Fun Fair benefits the mission of Kitty Angels of Connecticut
By Annie Gentile - ReminderNews
South Windsor - posted Mon., Dec. 23, 2013
The holiday season is a time for reflection, for celebration, and for counting our blessings. It’s also a time for reaching out to others who may be less fortunate - and for Kitty Angels of CT, that includes not just other people, but also our four-legged feline companions.
On Saturday, Dec. 14, friends and volunteers with Kitty Angels of CT, a no-kill shelter dedicated to rescuing stray and abandoned cats, held a fundraising Fun Fair at the Hillcrest Clubhouse on Gerber Road East in South Windsor.
The all-day event included music, food, opportunities to purchase a variety of jewelry, crafts, and artwork, and even have your picture taken with Santa.
“My mom, Linda Lang, has lived [at Hillcrest] for years, and as resident services coordinator, we were able to get the clubhouse for this function,” said Vicki Navaroli, a Kitty Angels volunteer who handles fundraising and TNR (trap, neuter and release) of feral cats. “We’re very grateful because all of the proceeds from this event go back to the cats,” she said.
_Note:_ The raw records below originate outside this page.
(** * branch-thinking: the transport boundary and the file persistence

    A shallow embedding of [src/index.ts]: the class
    [BranchingThoughtServer] ([processThought], [handleCommand]), the
    function [runServer] and the class [ChoffPersistenceManager]
    ([saveState], [loadState], [enableAutoSave], [disableAutoSave]).

    TypeScript types are erased when the program runs, so the objects that
    cross the two boundaries (the tool arguments, the parsed files, the
    branches handed to the persistence manager) are JavaScript values.  The
    branch manager itself lives in [branchManager.ts]; the server and the
    persistence manager only call it, and it enters here as an interface. *)

From stdpp Require Import base numbers strings pretty list option gmap.
From Stdlib Require Import Ascii String.

Open Scope string_scope.
Open Scope Z_scope.

Set Warnings "-register-all".

(** ** Dates as ISO-8601 text

    [Date.prototype.toISOString] and the parsing of its output by
    [new Date(string)], over time values in milliseconds since the epoch.
    The calendar arithmetic is the usual proleptic Gregorian one, counted in
    400-year eras starting on 1 March of year 0. *)

Module IsoDate.

Definition msPerDay : Z := 86400000.

(** The largest time value of a [Date] (ECMAScript's TimeClip). *)
Definition maxTime : Z := 8640000000000000.

Definition in_range (ms : Z) : bool := Z.abs ms <=? maxTime.

(** Year, month (1..12) and day (1..31) of a day number (days since
    1970-01-01). *)
Definition civil_from_days (z : Z) : Z * Z * Z :=
  let z := z + 719468 in
  let era := z / 146097 in
  let doe := z mod 146097 in
  let yoe := (doe - doe / 1460 + doe / 36524 - doe / 146096) / 365 in
  let doy := doe - (365 * yoe + yoe / 4 - yoe / 100) in
  let mp := (5 * doy + 2) / 153 in
  let d := doy - (153 * mp + 2) / 5 + 1 in
  let m := if mp <? 10 then mp + 3 else mp - 9 in
  let y := yoe + era * 400 in
  (if m <=? 2 then y + 1 else y, m, d).

Definition days_from_civil (y m d : Z) : Z :=
  let y := if m <=? 2 then y - 1 else y in
  let era := y / 400 in
  let yoe := y mod 400 in
  let doy := (153 * (if 2 <? m then m - 3 else m + 9) + 2) / 5 + d - 1 in
  let doe := yoe * 365 + yoe / 4 - yoe / 100 + doy in
  era * 146097 + doe - 719468.

Definition is_leap (y : Z) : bool :=
  (y mod 4 =? 0) && (negb (y mod 100 =? 0) || (y mod 400 =? 0)).

Definition days_in_month (y m : Z) : Z :=
  if m =? 2 then (if is_leap y then 29 else 28)
  else if (m =? 4) || (m =? 6) || (m =? 9) || (m =? 11) then 30
  else 31.

Definition digit_char (d : Z) : ascii :=
  ascii_of_nat (48 + Z.to_nat d).
Lemma normChar_tolower (c : ascii) : normChar (tolower c) = normChar c.
Proof. destruct c as [[] [] [] [] [] [] [] []]; reflexivity. Qed.

Lemma removePunctuation_tolower (s : string) :
  removePunctuation (transform tolower s) = removePunctuation s.
Proof.
  rewrite !removePunctuation_pointwise, transform_compose.
  apply transform_ext, normChar_tolower.
Qed.

(** ** getUniqueWords *)

Lemma chars_append (a b : string) : chars (a ++ b) = (chars a ++ chars b)%list.
Proof.
  unfold chars; induction a as [|c a IH]; simpl; [reflexivity | now rewrite IH].
Qed.

(** The characters of a delivered word come from the word under way or
    from the stream, and a space only from the word under way. *)
Lemma getline_loop_chars (s : string) :
  forall word w c,
    In w (getline_loop word s) -> In c (chars w) ->
    (In c (chars word) \/ In c (chars s))
    /\ (c = " "%char -> In c (chars word)).
Proof.
  induction s as [|c0 s IH]; intros word w c Iw Ic.
  - assert (w = word) as ->.
    { simpl in Iw. destruct word; simpl in Iw; [destruct Iw|].
      destruct Iw as [E|[]]; now subst. }
    split; [now left | intros _; assumption].
  - simpl in Iw. destruct (Ascii.eqb c0 " "%char) eqn:E.
    + destruct Iw as [->|Iw]; [split; [now left | intros _; assumption]|].
      destruct (IH _ _ _ Iw Ic) as ([[]|R] & Sp).
      split; [right; right; exact R | intros H; destruct (Sp H)].
    + destruct (IH _ _ _ Iw Ic) as (Or & Sp).
      rewrite chars_append in Or, Sp. simpl in Or, Sp.
      split.
      * destruct Or as [Or|Or]; [|right; right; exact Or].
        apply in_app_or in Or as [Or|[<-|[]]]; [now left | right; now left].
      * intros H. specialize (Sp H).
        apply in_app_or in Sp as [Sp|[Sp|[]]]; [assumption|].
        subst c0 c. discriminate E.
Qed.
(** * Networking in C: the select() multiplexing server and the hello handshake

    A shallow embedding of the three C programs of the repository:

    - [SelectServer]: the single-threaded [select] server (connection table,
      readiness set, accept and read dispatch);
    - [SimpleServer]: the blocking accept loop of [server.c], which writes
      the hello frame to every accepted connection;
    - [SimpleClient]: the connecting program, which reads the hello frame,
      converts it to host order and checks type and version.

    The operating system is an oracle: every system call takes its result
    from a record of answers, and every call the program makes is appended
    to a trace of events.  Global and local C variables that live across
    loop iterations are threaded explicitly. *)

From Stdlib Require Import ZArith List Lia Strings.Byte String Sorted.
From stdpp Require Import base tactics option list sets gmap.

Local Open Scope Z_scope.
Local Open Scope list_scope.

(** ** C constants and loops shared by the three programs *)

Definition EXIT_FAILURE : Z := 1.

(** [for (int i = 0; i < n; i++) body(i)] without [break] or [return]. *)
Definition for_loop {S : Type} (n : nat) (body : nat -> S -> S) (s : S) : S :=
  foldl (fun acc i => body i acc) s (seq 0 n).

(** What a [read(fd, buf, count)] call can answer: an error ([-1]) or the
    bytes the peer has delivered (none at all is end of file). *)
Inductive read_result :=
| RdErr
| RdData (bs : list byte).

(** [read] stores at most [count] bytes at the start of [buf], leaves the
    rest of [buf] as it was and returns how many bytes it stored. *)
Definition os_read (count : nat) (r : read_result) (buf : list byte)
  : Z * list byte :=
  match r with
  | RdErr => (-1, buf)
  | RdData bs =>
      let d := take count bs in
      (Z.of_nat (length d), d ++ drop (length d) buf)
  end.

(** The bytes [printf("%s", buf)] prints: up to the first NUL.  (If the
    array holds no NUL the C program reads past it; here the print stops
    at the end of the array.) *)
Fixpoint c_string (buf : list byte) : list byte :=
  match buf with
  | [] => []
  | b :: rest => if Byte.eqb b x00 then [] else b :: c_string rest
  end.

(** ** The select server *)

Module SelectServer.

Definition MAX_CLIENTS : nat := 256.
Definition PORT : Z := 8080.
Definition BUFF_SIZE : nat := 4096.

Inductive state_e := STATE_NEW | STATE_CONNECTED | STATE_DISCONNECTED.

Record clientstate_t := mk_clientstate {
  fd : Z;
  state : state_e;
  buffer : list byte
}.

Definition set_fd (v : Z) (c : clientstate_t) : clientstate_t :=
  mk_clientstate v (state c) (buffer c).
Definition set_state (v : state_e) (c : clientstate_t) : clientstate_t :=
  mk_clientstate (fd c) v (buffer c).
Definition set_buffer (v : list byte) (c : clientstate_t) : clientstate_t :=
  mk_clientstate (fd c) (state c) v.

(** [clientStates[i] = f(clientStates[i])]; every index the program uses
    is below [MAX_CLIENTS], the size of the array. *)
Definition update_slot (i : nat) (f : clientstate_t -> clientstate_t)
    (tbl : list clientstate_t) : list clientstate_t :=
  match tbl !! i with
  | Some c => <[i := f c]> tbl
  | None => tbl
  end.

(** The global array before [main] runs: static storage is zeroed. *)
Definition clientStates_static : list clientstate_t :=
  replicate MAX_CLIENTS (mk_clientstate 0 STATE_NEW (replicate BUFF_SIZE x00)).

Definition init_clients (tbl : list clientstate_t) : list clientstate_t :=
  for_loop MAX_CLIENTS
    (fun i t =>
       let t := update_slot i (set_fd (-1)) t in
       let t := update_slot i (set_state STATE_NEW) t in
       update_slot i (set_buffer (replicate BUFF_SIZE x00)) t)
    tbl.

(** The scan of [find_free_slot], [n] indices left starting at [i]. *)
Fixpoint find_free_slot_from (tbl : list clientstate_t) (n i : nat) : Z :=
  match n with
  | O => -1
  | S n' =>
      match tbl !! i with
      | Some c =>
          if bool_decide (fd c = -1) then Z.of_nat i
          else find_free_slot_from tbl n' (S i)
      | None => find_free_slot_from tbl n' (S i)
      end
  end.

Definition find_free_slot (tbl : list clientstate_t) : Z :=
  find_free_slot_from tbl MAX_CLIENTS 0.

(** *** System calls and what the operator sees *)

Inductive log_line :=
| LogListening (port : Z)
| LogNewConnection
| LogServerFull
| LogDisconnected
| LogReceived (text : list byte).

Inductive event :=
| EvSocket
| EvBind (fd : Z) (port : Z)
| EvListen (fd : Z) (backlog : Z)
| EvSelect (nfds : Z) (rfds wfds : gset Z)
| EvAccept (fd : Z)
| EvRead (fd : Z) (slot : nat) (count : nat)
| EvClose (fd : Z)
| EvPerror (msg : string)
| EvPrintf (line : log_line)
| EvExit (code : Z).

(** The answers of the operating system during one pass of [while (1)]:
    [sel_ready] is [None] when [select] fails and otherwise the set of
    descriptors that are readable; [acc_result] is what [accept] returns;
    [rd_result i] is what the [read] into slot [i] finds. *)
Record os_iter := mk_os_iter {
  sel_ready : option (gset Z);
  acc_result : Z;
  rd_result : nat -> read_result
}.

(** The answers to [socket], [bind] and [listen]. *)
Record os_setup := mk_os_setup {
  socket_result : Z;
  bind_result : Z;
  listen_result : Z
}.

(** The variables of [main] that outlive one pass of the loop, with the
    global table. *)
Record loop_state := mk_loop_state {
  clientStates : list clientstate_t;
  read_fds : gset Z;
  write_fds : gset Z;
  nfds : Z
}.

Inductive outcome :=
| Running (st : loop_state)
| Exited (code : Z).

(** Lines 78-94: [FD_ZERO], [FD_SET] of the listener, then of every slot
    in use, tracking [nfds]. *)
Definition add_slot (tbl : list clientstate_t) (i : nat)
    (acc : gset Z * Z) : gset Z * Z :=
  match tbl !! i with
  | Some c =>
      if bool_decide (fd c ≠ -1) then
        ({[fd c]} ∪ acc.1, if bool_decide (acc.2 ≤ fd c) then fd c + 1 else acc.2)
      else acc
  | None => acc
  end.

Definition build_read_fds (listen_fd : Z) (st : loop_state) : loop_state :=
  let rfds : gset Z := ∅ in
  let wfds : gset Z := ∅ in
  let rfds := {[listen_fd]} ∪ rfds in
  let n := listen_fd + 1 in
  let '(rfds, n) := for_loop MAX_CLIENTS (add_slot (clientStates st)) (rfds, n) in
  mk_loop_state (clientStates st) rfds wfds n.

(** Lines 111-128.  The boolean says whether the pass goes on to the
    client dispatch ([false] after the [continue]). *)
Definition dispatch_listener (listen_fd : Z) (rfds : gset Z) (o : os_iter)
    (tbl : list clientstate_t) : list clientstate_t * list event * bool :=
  if bool_decide (listen_fd ∈ rfds) then
    let conn_fd := acc_result o in
    if bool_decide (conn_fd = -1) then
      (tbl, [EvAccept listen_fd; EvPerror "accpet"], false)
    else
      let freeSlot := find_free_slot tbl in
      if bool_decide (freeSlot = -1) then
        (tbl,
         [EvAccept listen_fd; EvPrintf LogNewConnection;
          EvPrintf LogServerFull; EvClose conn_fd],
         true)
      else
        let t := update_slot (Z.to_nat freeSlot) (set_fd conn_fd) tbl in
        let t := update_slot (Z.to_nat freeSlot) (set_state STATE_CONNECTED) t in
        (t, [EvAccept listen_fd; EvPrintf LogNewConnection], true)
  else (tbl, [], true).

(** Lines 131-147: the body of the client loop at index [i]. *)
Definition client_body (rfds : gset Z) (o : os_iter) (i : nat)
    (acc : list clientstate_t * list event) : list clientstate_t * list event :=
  let '(tbl, tr) := acc in
  match tbl !! i with
  | Some currstate =>
      if bool_decide (fd currstate ≠ -1) && bool_decide (fd currstate ∈ rfds) then
        let '(bytes_read, buf) :=
          os_read BUFF_SIZE (rd_result o i) (buffer currstate) in
        let tbl := update_slot i (set_buffer buf) tbl in
        let tr := tr ++ [EvRead (fd currstate) i BUFF_SIZE] in
        if bool_decide (bytes_read ≤ 0) then
          let tbl := update_slot i (set_fd (-1)) tbl in
          let tbl := update_slot i (set_state STATE_DISCONNECTED) tbl in
          (tbl, tr ++ [EvClose (fd currstate); EvPrintf LogDisconnected])
        else
          (tbl, tr ++ [EvPrintf (LogReceived (c_string buf))])
      else (tbl, tr)
  | None => (tbl, tr)
  end.

(** Lines 130-148. *)
Definition dispatch_clients (rfds : gset Z) (o : os_iter)
    (tbl : list clientstate_t) : list clientstate_t * list event :=
  for_loop MAX_CLIENTS (client_body rfds o) (tbl, []).

(** One pass of [while (1)], lines 78-148. *)
Definition iteration (listen_fd : Z) (o : os_iter) (st : loop_state)
  : list event * outcome :=
  let st := build_read_fds listen_fd st in
  let call := EvSelect (nfds st) (read_fds st) (write_fds st) in
  match sel_ready o with
  | None => ([call; EvPerror "Select"; EvExit EXIT_FAILURE], Exited EXIT_FAILURE)
  | Some ready =>
      let rfds := read_fds st ∩ ready in
      let wfds := write_fds st ∩ ready in
      let '(tbl, tr1, go_on) := dispatch_listener listen_fd rfds o (clientStates st) in
      if go_on then
        let '(tbl, tr2) := dispatch_clients rfds o tbl in
        (call :: tr1 ++ tr2, Running (mk_loop_state tbl rfds wfds (nfds st)))
      else
        (call :: tr1, Running (mk_loop_state tbl rfds wfds (nfds st)))
  end.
Navaroli said Kitty Angels was founded in 1985 by Sandi Larson, who has provided a free-standing shelter and sanctuary on 7 acres in Coventry. She said they have a number of permanent feline residents who have on-going health problems that would make them difficult to adopt out. The property also includes a few resident dogs, cows, horses and donkeys, most of whom have health problems as well.
“Sandy Beering is our main adoption coordinator,” said Navaroli. She said their adoption fee is just $150, and adopted cats come with age-appropriate vaccines, de-worming, and neuter or spaying, if age-appropriate. “We also heavily screen our [adoptee] homes,” said Navaroli, adding that they do vet checks to make sure the families they place kittens or cats with care for their pets appropriately. They also work with and set new pet owners up with a number of low-cost veterinary clinics.
“We rely on donations and fundraisers like this one, and private fundraisers,” said Navaroli. “People can also donate their time cleaning out the shelter or helping to socialize cats. We’re always in need of good foster homes so cats can get used to a home setting, and we can always use donations of food, bedding, litter, carriers and crates,” she said.